(Collected data)
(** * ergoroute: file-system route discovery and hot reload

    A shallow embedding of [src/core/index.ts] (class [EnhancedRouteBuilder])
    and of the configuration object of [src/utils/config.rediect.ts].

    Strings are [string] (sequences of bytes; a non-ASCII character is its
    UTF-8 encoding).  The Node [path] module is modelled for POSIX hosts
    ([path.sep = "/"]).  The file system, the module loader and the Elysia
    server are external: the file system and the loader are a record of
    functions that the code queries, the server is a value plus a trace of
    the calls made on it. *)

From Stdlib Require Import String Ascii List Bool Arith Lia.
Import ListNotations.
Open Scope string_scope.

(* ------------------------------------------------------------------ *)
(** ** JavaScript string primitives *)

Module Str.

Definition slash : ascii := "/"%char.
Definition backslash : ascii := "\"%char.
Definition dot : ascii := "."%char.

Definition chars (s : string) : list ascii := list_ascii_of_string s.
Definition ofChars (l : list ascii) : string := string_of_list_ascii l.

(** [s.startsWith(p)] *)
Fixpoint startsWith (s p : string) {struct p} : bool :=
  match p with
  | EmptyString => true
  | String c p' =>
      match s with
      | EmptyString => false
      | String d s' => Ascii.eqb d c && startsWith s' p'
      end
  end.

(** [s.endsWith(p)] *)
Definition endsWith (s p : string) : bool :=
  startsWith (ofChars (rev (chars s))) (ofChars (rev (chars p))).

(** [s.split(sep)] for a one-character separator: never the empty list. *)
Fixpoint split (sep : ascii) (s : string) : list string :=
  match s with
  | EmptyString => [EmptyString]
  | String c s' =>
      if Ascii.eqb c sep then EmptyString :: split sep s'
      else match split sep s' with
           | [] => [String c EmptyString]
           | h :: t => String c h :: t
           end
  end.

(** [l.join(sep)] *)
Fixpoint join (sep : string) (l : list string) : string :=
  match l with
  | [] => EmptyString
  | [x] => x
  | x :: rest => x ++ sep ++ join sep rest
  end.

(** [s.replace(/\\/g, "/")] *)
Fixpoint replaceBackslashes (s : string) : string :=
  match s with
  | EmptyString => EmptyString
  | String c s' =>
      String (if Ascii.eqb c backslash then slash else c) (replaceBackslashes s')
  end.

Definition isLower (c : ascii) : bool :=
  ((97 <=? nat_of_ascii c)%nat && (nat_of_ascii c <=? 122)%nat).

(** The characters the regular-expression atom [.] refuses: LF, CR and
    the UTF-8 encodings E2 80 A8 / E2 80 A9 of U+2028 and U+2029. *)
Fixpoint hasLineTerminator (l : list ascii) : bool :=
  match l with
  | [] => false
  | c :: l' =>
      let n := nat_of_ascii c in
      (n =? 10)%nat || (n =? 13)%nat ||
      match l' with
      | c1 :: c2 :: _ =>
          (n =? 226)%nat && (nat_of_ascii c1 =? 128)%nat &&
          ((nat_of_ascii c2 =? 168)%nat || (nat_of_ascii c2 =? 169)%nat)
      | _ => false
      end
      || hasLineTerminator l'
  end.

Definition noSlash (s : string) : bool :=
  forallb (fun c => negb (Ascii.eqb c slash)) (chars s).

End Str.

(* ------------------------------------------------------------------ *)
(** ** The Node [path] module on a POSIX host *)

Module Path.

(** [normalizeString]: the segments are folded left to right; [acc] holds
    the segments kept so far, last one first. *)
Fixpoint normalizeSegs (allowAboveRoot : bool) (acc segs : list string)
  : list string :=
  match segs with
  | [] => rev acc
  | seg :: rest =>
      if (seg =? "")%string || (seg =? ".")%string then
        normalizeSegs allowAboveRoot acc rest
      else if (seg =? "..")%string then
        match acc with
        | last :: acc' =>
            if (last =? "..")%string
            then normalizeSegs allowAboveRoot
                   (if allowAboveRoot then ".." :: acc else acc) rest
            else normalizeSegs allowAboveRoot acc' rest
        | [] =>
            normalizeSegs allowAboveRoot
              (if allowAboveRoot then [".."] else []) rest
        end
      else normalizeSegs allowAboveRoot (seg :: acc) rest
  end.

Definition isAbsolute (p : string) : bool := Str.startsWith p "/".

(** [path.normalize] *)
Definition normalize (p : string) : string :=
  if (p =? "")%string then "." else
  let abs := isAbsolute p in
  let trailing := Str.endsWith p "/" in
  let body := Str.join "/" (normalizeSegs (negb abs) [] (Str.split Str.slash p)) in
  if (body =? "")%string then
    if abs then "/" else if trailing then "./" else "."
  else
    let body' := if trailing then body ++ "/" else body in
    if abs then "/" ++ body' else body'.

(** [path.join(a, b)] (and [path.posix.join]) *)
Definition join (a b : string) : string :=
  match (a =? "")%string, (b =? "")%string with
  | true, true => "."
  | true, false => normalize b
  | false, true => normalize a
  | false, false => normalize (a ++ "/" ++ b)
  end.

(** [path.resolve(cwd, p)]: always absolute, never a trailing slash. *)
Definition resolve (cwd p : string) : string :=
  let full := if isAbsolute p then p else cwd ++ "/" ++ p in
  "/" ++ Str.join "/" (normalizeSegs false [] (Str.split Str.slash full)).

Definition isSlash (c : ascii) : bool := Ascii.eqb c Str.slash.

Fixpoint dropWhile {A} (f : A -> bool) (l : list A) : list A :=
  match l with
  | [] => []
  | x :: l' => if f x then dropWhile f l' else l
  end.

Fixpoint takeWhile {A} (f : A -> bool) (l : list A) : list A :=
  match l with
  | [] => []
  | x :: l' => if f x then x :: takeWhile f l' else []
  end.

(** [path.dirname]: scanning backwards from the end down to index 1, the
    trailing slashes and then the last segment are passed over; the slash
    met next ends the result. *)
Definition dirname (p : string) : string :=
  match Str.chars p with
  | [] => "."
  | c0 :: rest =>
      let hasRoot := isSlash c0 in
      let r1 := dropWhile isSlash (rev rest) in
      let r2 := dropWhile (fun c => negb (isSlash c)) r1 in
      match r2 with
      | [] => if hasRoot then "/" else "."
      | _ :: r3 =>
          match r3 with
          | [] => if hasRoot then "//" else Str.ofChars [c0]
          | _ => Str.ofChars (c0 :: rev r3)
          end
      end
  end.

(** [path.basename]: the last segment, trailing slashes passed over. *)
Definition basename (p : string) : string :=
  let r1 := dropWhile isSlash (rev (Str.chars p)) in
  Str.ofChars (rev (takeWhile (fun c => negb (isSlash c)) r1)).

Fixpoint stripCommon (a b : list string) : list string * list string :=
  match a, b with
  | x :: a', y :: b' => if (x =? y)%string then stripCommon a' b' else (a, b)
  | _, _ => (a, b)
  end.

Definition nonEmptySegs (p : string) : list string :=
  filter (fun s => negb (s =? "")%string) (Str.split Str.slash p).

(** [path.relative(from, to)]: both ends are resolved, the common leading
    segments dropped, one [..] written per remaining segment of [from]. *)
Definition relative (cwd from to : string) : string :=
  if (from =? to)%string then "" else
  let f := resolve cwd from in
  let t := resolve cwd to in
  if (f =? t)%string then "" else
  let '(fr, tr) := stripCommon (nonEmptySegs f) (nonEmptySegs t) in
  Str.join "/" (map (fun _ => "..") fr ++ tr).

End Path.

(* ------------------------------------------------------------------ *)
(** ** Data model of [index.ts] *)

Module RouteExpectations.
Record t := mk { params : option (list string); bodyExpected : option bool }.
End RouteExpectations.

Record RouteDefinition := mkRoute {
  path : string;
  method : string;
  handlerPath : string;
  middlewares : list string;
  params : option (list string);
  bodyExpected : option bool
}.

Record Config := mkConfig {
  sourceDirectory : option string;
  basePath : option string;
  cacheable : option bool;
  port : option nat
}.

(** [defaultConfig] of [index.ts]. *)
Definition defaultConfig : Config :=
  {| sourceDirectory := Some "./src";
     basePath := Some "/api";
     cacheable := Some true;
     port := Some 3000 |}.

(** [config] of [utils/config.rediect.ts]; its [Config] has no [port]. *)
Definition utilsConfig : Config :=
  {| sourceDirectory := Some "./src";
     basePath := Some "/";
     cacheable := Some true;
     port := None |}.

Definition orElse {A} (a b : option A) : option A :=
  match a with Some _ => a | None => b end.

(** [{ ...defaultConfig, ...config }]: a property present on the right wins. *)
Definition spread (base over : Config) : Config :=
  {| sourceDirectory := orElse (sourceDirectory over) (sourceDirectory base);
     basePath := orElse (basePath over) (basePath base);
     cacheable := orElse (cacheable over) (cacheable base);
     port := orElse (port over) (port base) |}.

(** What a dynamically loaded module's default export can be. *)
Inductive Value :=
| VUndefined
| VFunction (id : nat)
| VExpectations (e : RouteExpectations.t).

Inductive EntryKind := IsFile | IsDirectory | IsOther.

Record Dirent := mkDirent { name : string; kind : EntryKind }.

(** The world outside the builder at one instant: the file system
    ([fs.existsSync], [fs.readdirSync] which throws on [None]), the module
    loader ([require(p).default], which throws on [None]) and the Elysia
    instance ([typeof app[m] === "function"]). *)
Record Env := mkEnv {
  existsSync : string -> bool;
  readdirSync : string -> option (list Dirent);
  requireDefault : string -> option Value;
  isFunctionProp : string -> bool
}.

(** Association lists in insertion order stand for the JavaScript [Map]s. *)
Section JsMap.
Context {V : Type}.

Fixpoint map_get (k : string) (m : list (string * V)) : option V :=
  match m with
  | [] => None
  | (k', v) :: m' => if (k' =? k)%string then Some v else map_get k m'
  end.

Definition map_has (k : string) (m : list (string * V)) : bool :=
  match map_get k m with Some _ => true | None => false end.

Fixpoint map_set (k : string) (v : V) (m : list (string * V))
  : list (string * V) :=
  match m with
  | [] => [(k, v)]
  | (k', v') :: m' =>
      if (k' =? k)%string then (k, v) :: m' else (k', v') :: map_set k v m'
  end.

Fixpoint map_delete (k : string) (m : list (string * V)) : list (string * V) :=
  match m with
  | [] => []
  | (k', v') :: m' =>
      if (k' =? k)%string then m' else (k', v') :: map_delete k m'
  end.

#### Brief
Your response should be made up of the lines in the data that contain the word "stripCommon".

#### Answer to this problem
Fixpoint stripCommon (a b : list string) : list string * list string :=
  | x :: a', y :: b' => if (x =? y)%string then stripCommon a' b' else (a, b)
  let '(fr, tr) := stripCommon (nonEmptySegs f) (nonEmptySegs t) in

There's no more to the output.